Edit: Send me your scripts.
Originally posted October 13, 2015 on AIXchange
I was recently working with someone who had built some new LPARs. As part of the build out he decided his NIM server would make a good general purpose utility server. This NIM server would become a one-stop shop where he planned to stage fixes along with the base OS images he’d use to create his environment.
During the build out, he needed to get console access to servers so he could, for example, configure networking. That meant logging into the HMC and then running vtmenu. However, this extra step of logging into the HMC was taking too long.
He set it up so that he could ssh with keys to all of the LPARs in the environment, including the VIO servers and the HMCs from the NIM server. This became his central point of control. He could get anywhere by just logging into the NIM server first. (Obviously it then becomes critical to lock down NIM server access to prevent individual users from freely roaming this environment, but this can be accomplished easily enough.)
While these articles (here, here and here) note that vtmenu works fine for getting a console, it’s actually my preferred method of gaining console access. But why go to the hassle of logging into your HMC if you can just do it from your utility server?

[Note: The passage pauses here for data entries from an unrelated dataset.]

(* ===== verification/FtsExample.v ===== *)
(** * Full-text searches of a concrete table

    The table of [DmlExample] with its full-text index, searched over the map library: the witness of
    the search theorem and the queries on which the code departs from what it means to do. *)
From Stdlib Require Import SpecFloat.
From S2P Require Import Prelude Effects TidesDb RowDb RowFormat FtsText FtsScore Table KeyCodec Dml TableRep DmlExample Spatial CursorDb Scan ScanSpec ScanIndex ScanExample Counters FtsSearch FtsMatch FtsSearchSpec.
Import Table KeyCodec Dml TableRep DmlExample Scan ScanSpec ScanIndex ScanExample FtsSearch FtsMatch FtsSearchSpec.
#[local] Open Scope Z_scope.
#[local] Open Scope tdb_scope.

Module FtsExample.

#[local] Existing Instance KeyCodec.example_server.
#[local] Existing Instance FtsText.example_charset.
#[local] Existing Instance ex_services.
#[local] Abbreviation svc := (ex_services true).
#[local] Abbreviation all := (fun _ : nat => True).

(** Any function will do for the logarithm. *)
#[export] Instance ex_libm : FtsScore.Libm := {| FtsScore.log x := x |}.

(** The defaults of the two tunables, 1.2 and 0.75. *)
Definition k1 : FtsScore.double := FtsScore.scaled 5404319552844595 (-52).
Definition b : FtsScore.double := FtsScore.scaled 3 (-2).

(** The ids of the rows a boolean query finds, in the order they are delivered. *)
Definition finds (sh : share) (d : store) (query : bytes) (fates : list fate) : reply (list Z * read_code) :=
  match (ft_search (RowServices0 := svc) (E := mem_db) sh ex_statement k1 b 4 true 2 query r7 (ex_scanner d fates)).2 with
  | Ret (l, c) => Ret (map ex_id l, c)
  | Crash => Crash
  end.

Lemma ex_finds :
  finds ex_table store78 (bs "ab xy") [] = Ret ([7; 8], HA_ERR_END_OF_FILE) /\
  finds ex_table store78 (bs "xy -ab") [] = Ret ([7], HA_ERR_END_OF_FILE) /\
  finds ex_table store78 (bs "+a* -x*") [] = Ret ([8], HA_ERR_END_OF_FILE).
Proof. vm_compute. split_and!; reflexivity. Qed.

(** ** Departures *)

(** A row whose text is one blended word, so that it holds the words ab-a and ab. *)
Definition r9 : record := row 0 [9; 0; 0; 0] [3; 0] [4; 97; 98; 45; 97] [0; 0; 0; 0; 0; 0].

Definition holding (sh : share) (r : record) : store :=
  apply_writes (W_put (bs "d") (RowFormat.build_data_key (pk_of sh r [])) (ex_serialize r) ::
    map (put_of (bs "f")) (entries (RowServices0 := svc) sh 2 r (pk_of sh r []))) empty_store.

(** A required term with a wildcard counts once for every word it reaches, so a document with two such
    words passes for one that holds another required term too: the query [+ab* +zz] finds the row with
    ab-a and ab, which has no zz. *)
Lemma required_wildcard_counts_words :
  tokens_of ex_table 2 r9 = [bs "ab-a"; bs "ab"] /\
  finds ex_table (holding ex_table r9) (bs "+ab* +zz") [] = Ret ([9], HA_ERR_END_OF_FILE) /\
  answers ex_table 2 (default [] (ft_parse_query FtsText.example_opts true (bs "+ab* +zz"))) r9 = false.
Proof. vm_compute. split_and!; reflexivity. Qed.

(** The table with words of at most two characters. *)
Definition short_words : share := {|
  codec := codec ex_table; cf := cf ex_table; idx_cfs := idx_cfs ex_table; idx_kind := idx_kind ex_table;
  nosame := nosame ex_table; encrypted := false; ref_length := 4; has_next_number := true; triggers := false;
  table_name := table_name ex_table;
  fts_opts := {| FtsText.min_word_len := 1; FtsText.max_word_len := 2; FtsText.blend_map := None; FtsText.stopwords := None |} |}.

(** A row whose text is one word of two characters, four bytes. *)
Definition r10 : record := row 0 [10; 0; 0; 0] [4; 0] [4; 195; 169; 195; 169] [0; 0; 0; 0; 0; 0].

(** A wildcard looks for words of up to the maximal length in bytes, while words are indexed up to that
    length in characters: a word of two characters is found by itself and not by its first character and a
    wildcard. *)
Lemma wildcard_misses_multibyte :
  finds short_words (holding short_words r10) [195; 169; 195; 169] [] = Ret ([10], HA_ERR_END_OF_FILE) /\
  finds short_words (holding short_words r10) ([195; 169] ++ bs "*") [] = Ret ([], HA_ERR_END_OF_FILE).
Proof. vm_compute. split; reflexivity. Qed.

(** A failed attempt to open the iterator is an empty answer, not an error. *)
Lemma failed_search_is_empty :
  finds ex_table store78 (bs "ab xy") [works; fails] = Ret ([], HA_ERR_END_OF_FILE).
Proof. vm_compute. reflexivity. Qed.

(** ** Witness *)

Lemma ex_index_f : fulltext_index ex_table all 2 (bs "f").
Proof. split; try exact I; vm_compute; try reflexivity; lia. Defined.

Lemma ex_tokens_read : tokens_read (RowReader0 := ex_reader) ex_table ex_stored (ReaderOk0 := ex_reader_ok) 2 rows78.
Proof. intros pk r buf [-> | ->]%Counters.rows78_cases [_ ->]; vm_compute; reflexivity. Qed.

Definition query_terms : list FtsText.query_term := default [] (ft_parse_query FtsText.example_opts true (bs "xy -ab")).

Lemma fulltext_search_exact_witness :
  exists l : list (bytes * record),
    NoDup (map fst l) /\ (forall pk r, (pk, r) ∈ l <-> rows78 !! pk = Some r /\ answers ex_table 2 query_terms r = true) /\
    Forall2 (fun p c => shows (ReaderOk := ex_reader_ok) p.2 c) l (shown [7]).
Proof.
  pose proof (fulltext_search_exact (RowServices0 := svc) (RowReader0 := ex_reader) ex_table ex_statement k1 b ex_fields ex_stored all
    tt store78 rows78 2 (bs "f") true (bs "xy -ab") query_terms (ex_scanner store78 []) 4 r7 ex_index_f store78_rep ex_pks78
    ex_tokens_read eq_refl eq_refl eq_refl) as H.
  assert (Hp : plain_requirements query_terms) by (apply Forall_forall; intros qt Hin Hq;
    apply list_elem_of_In in Hin; vm_compute in Hin; destruct Hin as [<-|[<-|[]]]; reflexivity).
  assert (Hr : Forall (in_reach ex_table 2 rows78) query_terms) by (apply Forall_forall; intros qt Hin;
    apply list_elem_of_In in Hin; vm_compute in Hin; destruct Hin as [<-|[<-|[]]]; (split; [by vm_compute|intros Htr; discriminate Htr])).
  specialize (H Hp Hr ltac:(vm_compute; reflexivity) ltac:(vm_compute; lia)).
  pose proof (spec_run _ _ _ _ (ex_scanner store78 []) (shown [7], HA_ERR_END_OF_FILE) H
    (ex_at _ _ (Forall_nil_2 _)) ltac:(vm_compute; reflexivity)) as (l & H1 & H2 & _ & H3 & _).
  exists l. split_and!; [exact H1|exact H2|exact H3].
Defined.

End FtsExample.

Always interested in saving extra steps, my colleague went ahead and set up a simple script on his utility LPAR. Let me emphasize the word “simple” — this script is just a single line in /usr/local/bin:
ssh -t hscroot@<hmc-ip-address> “vtmenu”
This works because he can log into the HMC without a password using his ssh keys. It brings him directly to the list of managed servers that you’d expect. From there, he can pick the frame and LPAR he wants to see. (Note: Of course, <hmc-ip-address> would need to be replaced with your actual HMC IP address for use in your environment.)
One way this could be further automated is to provide the capability to go through the script on the HMC /usr/hmcrbin/vtmenu and find different commands to run. For example:
lssyscfg -r sys –Fname
lssyscfg -m <machine name> -r lpar -Fname
These commands would enable your own commands to run as they do in the script:
mkvterm -m <machine name> -p <partition_name>
While further modifications weren’t needed in this case, I’d still like to see something that behaves this way. So if you’re willing to share your own time-saving scripts, I’d love to take a look. You may not consider your scripts to be suited for anything other than what you’re doing, but that’s not necessarily the case. We can all learn from one another.